TASK REQUIREMENTS = Would you return the lines from the one that contains "let x := run_alone" to the last line of the entries below, exactly and with nothing added?

Stored dataset items
Lemma alone_agrees_witness :
  let x := run_alone (E := Server.calm) (shop_program tea_visit) Server.open_shop in
  map pr_stock (t_product (committed x.2)) = [7; 3]
  /\ exists turns y cs,
       schedule ReadCommitted turns
         (mkConf Server.shop [mkThread tea_visit (shop_program tea_visit) NoTx []])
       = Some (mkConf (committed x.2) [mkThread tea_visit (Done x.1) y cs]).
Proof.
  split; [by vm_compute |].
  pose proof (alone_agrees (D := Server.lib) (J := Tree.lib) (O := SignUtil.Plain.lib) (Ro := Paths.router) (L := Server.lib_laws)
    (E := Server.calm) ReadCommitted sample_config sample_files tea_visit Server.open_shop
    Server.shop_wf eq_refl) as H.
  rewrite (surjective_pairing (run_alone _ _)) in H. exact H.
Defined.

RESPONSE BELOW =
  let x := run_alone (E := Server.calm) (shop_program tea_visit) Server.open_shop in
  map pr_stock (t_product (committed x.2)) = [7; 3]
  /\ exists turns y cs,
       schedule ReadCommitted turns
         (mkConf Server.shop [mkThread tea_visit (shop_program tea_visit) NoTx []])
       = Some (mkConf (committed x.2) [mkThread tea_visit (Done x.1) y cs]).
Proof.
  split; [by vm_compute |].
  pose proof (alone_agrees (D := Server.lib) (J := Tree.lib) (O := SignUtil.Plain.lib) (Ro := Paths.router) (L := Server.lib_laws)
    (E := Server.calm) ReadCommitted sample_config sample_files tea_visit Server.open_shop
    Server.shop_wf eq_refl) as H.
  rewrite (surjective_pairing (run_alone _ _)) in H. exact H.
Defined.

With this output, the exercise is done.